Guided by our self-imposed "introvert" premise, our designers were especially mindful of the emotional balance of their designs. Our industrial designer created structures to be iconic but not intimidating. Our interaction designer created interfaces that were striking, but not jarring. The colors, language and layout we chose was centered around the idea of lowering the bar to entry while increasing the outward impact.
While Local Wisdom was initially intended as a one-off installation, the response from attendees to the experience—and especially to AARP's role as host—was so positive that AARP was inspired to continue using it in other cities at other conferences. As a tangible expression of their desire to engage with city practitioners in unexpected and powerful ways, Local Wisdom allowed AARP the space to inspire future conversations and point out new directions.

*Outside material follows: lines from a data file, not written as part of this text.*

(** The part of [doDoltCommit] from line 149 on, once
    [dSess.NewPendingCommit] was called with [props]. *)
Definition committed (apr : ArgParseResults) (roots : Roots) (props : CommitStagedProps Time)
  : (string * bool * option error) * list event :=
  let dbName := GetCurrentDatabase ctx in
  match NewPendingCommit ctx dbName roots props with
  | inl err => (("", false, Some (Ext err)), [NewPendingCommit_called dbName roots props])
  | inr None =>
      (if Contains apr (SkipEmptyFlag ctx) then ("", true, None)
       else ("", false, Some (errors_New "nothing to commit")),
       [NewPendingCommit_called dbName roots props])
  | inr (Some pendingCommit) =>
      (match DoltCommit ctx dbName (GetTransaction ctx) pendingCommit with
       | inl err => ("", false, Some (Ext err))
       | inr newCommit =>
           match HashOf ctx newCommit with
           | inl err => ("", false, Some (Ext err))
           | inr h => (HashString ctx h, false, None)
           end
       end,
       [NewPendingCommit_called dbName roots props;
        DoltCommit_called dbName (GetTransaction ctx) pendingCommit])
  end.

(** How the author and the message of [props] came about. *)
Definition author_of (apr : ArgParseResults) (props : CommitStagedProps Time) : Prop :=
  match GetValue apr (AuthorParam ctx) with
  | Some authorStr => ParseAuthor ctx authorStr = inr (Name props, Email props)
  | None =>
      Name props = User (GetClient ctx)
      /\ Email props = User (GetClient ctx) +:+ "@" +:+ Address (GetClient ctx)
  end.

Definition message_of (apr : ArgParseResults) (props : CommitStagedProps Time) : Prop :=
  match GetValue apr (MessageArg ctx) with
  | Some msg => Message props = msg
  | None =>
      Contains apr (AmendFlag ctx) = true
      /\ exists commit commitMeta,
          GetHeadCommit ctx (GetCurrentDatabase ctx) = inr commit
          /\ GetCommitMeta ctx commit = inr commitMeta
          /\ Message props = Description commitMeta
  end.

(** A response that is not an error. *)
Definition succeeds {A} (x : ext_error + A) : Prop := exists a, x = inr a.

End Commit.
End dprocedures.


(** * Package dprocedures: getDoltArgs *)
Module sqlargs.

(** The dynamic value that [types.Text.Convert] hands back as an
    [interface{}]: a string, or anything else (nil included), on which the
    assertion [text.(string)] panics. *)
Inductive any : Type :=
| String_ (s : string)
| NotString.

(** How [getDoltArgs] ends: with its two results ([None] is the nil slice),
    or in the panic of the type assertion. *)
Inductive result : Type :=
| Returns (args : option (list string)) (err : option error)
| Panics.

Section GetDoltArgs.
Context {Expression Row Value : Type}.

Inductive event : Type :=
| Eval_called (child : Expression).

(** [Eval_] is the method [Eval] of an expression. *)
Record Collaborators : Type := {
  Eval_ : Expression -> Row -> ext_error + Value;
  Convert : Value -> ext_error + any;
}.

Variable ctx : Collaborators.

Local Open Scope body_scope.

(** The [for] loop of lines 175-189 from index [i] on, [children] being
    the expressions from that index. *)
Fixpoint argsLoop (row : Row) (children : list Expression) (i : nat) (args : list string)
  : Body event result (list string) :=
  match children with
  | [] => pure args
  | child :: children' =>
      emit (Eval_called child) ;;
      let* childVal := try (Eval_ ctx child row) (fun err => Returns None (Some (Ext err))) in
      let* text := try (Convert ctx childVal) (fun err => Returns None (Some (Ext err))) in
      match text with
      | String_ s => argsLoop row children' (S i) (<[i:=s]> args)
      | NotString => Return Panics
      end
  end.

Definition getDoltArgs (row : Row) (children : list Expression) : Body event result result :=
  let args := replicate (length children) "" in
  let* args := argsLoop row children 0 args in
  Return (Returns (Some args) None).

(** The text of one expression: evaluated and converted to a string. *)
Definition text_of (row : Row) (child : Expression) (s : string) : Prop :=
  exists childVal, Eval_ ctx child row = inr childVal /\ Convert ctx childVal = inr (String_ s).


End GetDoltArgs.
End sqlargs.

(** * Notions used to describe runs *)

(** A body appends to the log only events that satisfy [P]. *)
Definition emits_only {Ev R A} (P : Ev -> Prop) (m : Body Ev R A) : Prop :=
  forall tr, exists out, (m tr).2 = tr ++ out /\ Forall P out.

Section StatusNotions.
Import commands.
Context {Hash : Type} `{EqDecision Hash}.
Context {Commit Ref Remote CommitSpec : Type}.
Context {RootsT TableDelta WorkingSetT ArtifactStatus SqlContext : Type}.
Variable dEnv : @Collaborators Hash Commit Ref Remote CommitSpec RootsT TableDelta
                  WorkingSetT ArtifactStatus SqlContext.

(** What [countCommitsInRange] returns. *)
Definition counted (startCommitHash targetCommitHash : Hash) : Z * option error :=
  (run (countCommitsInRange dEnv startCommitHash targetCommitHash)).1.

(** Events that write to the terminal. *)
Definition is_output (e : @event Hash Commit TableDelta ArtifactStatus) : Prop :=
  match e with
  | Printf _ _ | Println _ | PrintErrln _ => True
  | _ => False
  end.

(** Events of the two diff printers. *)
Definition is_diff_printer (e : @event Hash Commit TableDelta ArtifactStatus) : Prop :=
  match e with
  | printStagedDiffs_called _ _ | PrintDiffsNotStaged_called _ _ _ _ _ => True
  | _ => False
  end.

End StatusNotions.

Section CommitNotions.
Import dprocedures.
Context {Hash Commit Roots PendingCommit Time Transaction : Type}.
Variable ctx : @Collaborators Hash Commit Roots PendingCommit Time Transaction.

(** How the roots handed to [dSess.NewPendingCommit] came from the roots of
    the session, lines 85-95. *)
Definition staged_from (apr : ArgParseResults) (roots0 roots : Roots) : Prop :=
  if Contains apr (UpperCaseAllFlag ctx) then StageAllTables ctx roots0 true = inr roots
  else if Contains apr (AllFlag ctx) then StageModifiedAndDeletedTables ctx roots0 = inr roots
  else roots = roots0.

(** How the date of [props] came about, lines 129-137. *)
Definition date_of (apr : ArgParseResults) (props : CommitStagedProps Time) : Prop :=
  match GetValue apr (DateParam ctx) with
  | Some commitTimeStr => ParseDate ctx commitTimeStr = inr (Date props)
  | None => Date props = QueryTime ctx
  end.

(** The four flags of [props] are those of the arguments. *)
Definition flags_of (apr : ArgParseResults) (props : CommitStagedProps Time) : Prop :=
  AllowEmpty props = Contains apr (AllowEmptyFlag ctx)
  /\ SkipEmpty props = Contains apr (SkipEmptyFlag ctx)
  /\ Amend props = Contains apr (AmendFlag ctx)
  /\ Force props = Contains apr (ForceFlag ctx).

(** The steps of lines 64-77 went through: write access is granted and
    the arguments are accepted. *)
Definition admitted (apr : ArgParseResults) : Prop :=
  CheckAccess ctx = None /\ VerifyCommitArgs ctx apr = None.

(** Lines 79-95 give [roots]: the roots of the current database are
    loaded and, where a flag asks for it, staged. *)
Definition roots_are (apr : ArgParseResults) (roots : Roots) : Prop :=
  exists roots0,
    GetRoots ctx (GetCurrentDatabase ctx) = Some roots0 /\ staged_from apr roots0 roots.

(** Lines 97-108 give [name] and [email]. *)
Definition author_is (apr : ArgParseResults) (name email : string) : Prop :=
  match GetValue apr (AuthorParam ctx) with
  | Some authorStr => ParseAuthor ctx authorStr = inr (name, email)
  | None =>
      name = User (GetClient ctx)
      /\ email = User (GetClient ctx) +:+ "@" +:+ Address (GetClient ctx)
  end.

(** Lines 110-127 give [msg]. *)
Definition message_is (apr : ArgParseResults) (msg : string) : Prop :=
  match GetValue apr (MessageArg ctx) with
  | Some msg' => msg = msg'
  | None =>
      Contains apr (AmendFlag ctx) = true
      /\ exists commit commitMeta,
          GetHeadCommit ctx (GetCurrentDatabase ctx) = inr commit
          /\ GetCommitMeta ctx commit = inr commitMeta
          /\ msg = Description commitMeta
  end.

(** Lines 129-137 give [t]. *)
Definition date_is (apr : ArgParseResults) (t : Time) : Prop :=
  match GetValue apr (DateParam ctx) with
  | Some commitTimeStr => ParseDate ctx commitTimeStr = inr t
  | None => t = QueryTime ctx
  end.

Our empathy exercise of "introvert outreach" grounded the project in a set of specific needs which, ironically, allowed the experience to grow into something that left all of our visitors smiling broadly and thinking deeply. By facilitating a public peer-to-peer conversation that still felt private and personal, the design served as a warm exchange of knowledge rather than a cold transfer of information. By marrying Hope, Fear, and Pride with the tools of Surprise, Trust, and Play we were able to engage people in an unexpected dialogue that allowed them to happily shout their private fears, share their public triumphs, and shape their collective future. Ultimately, the success of the installation lay in the simple fact that it was relevant on a professional level while still delivering a satisfying human experience.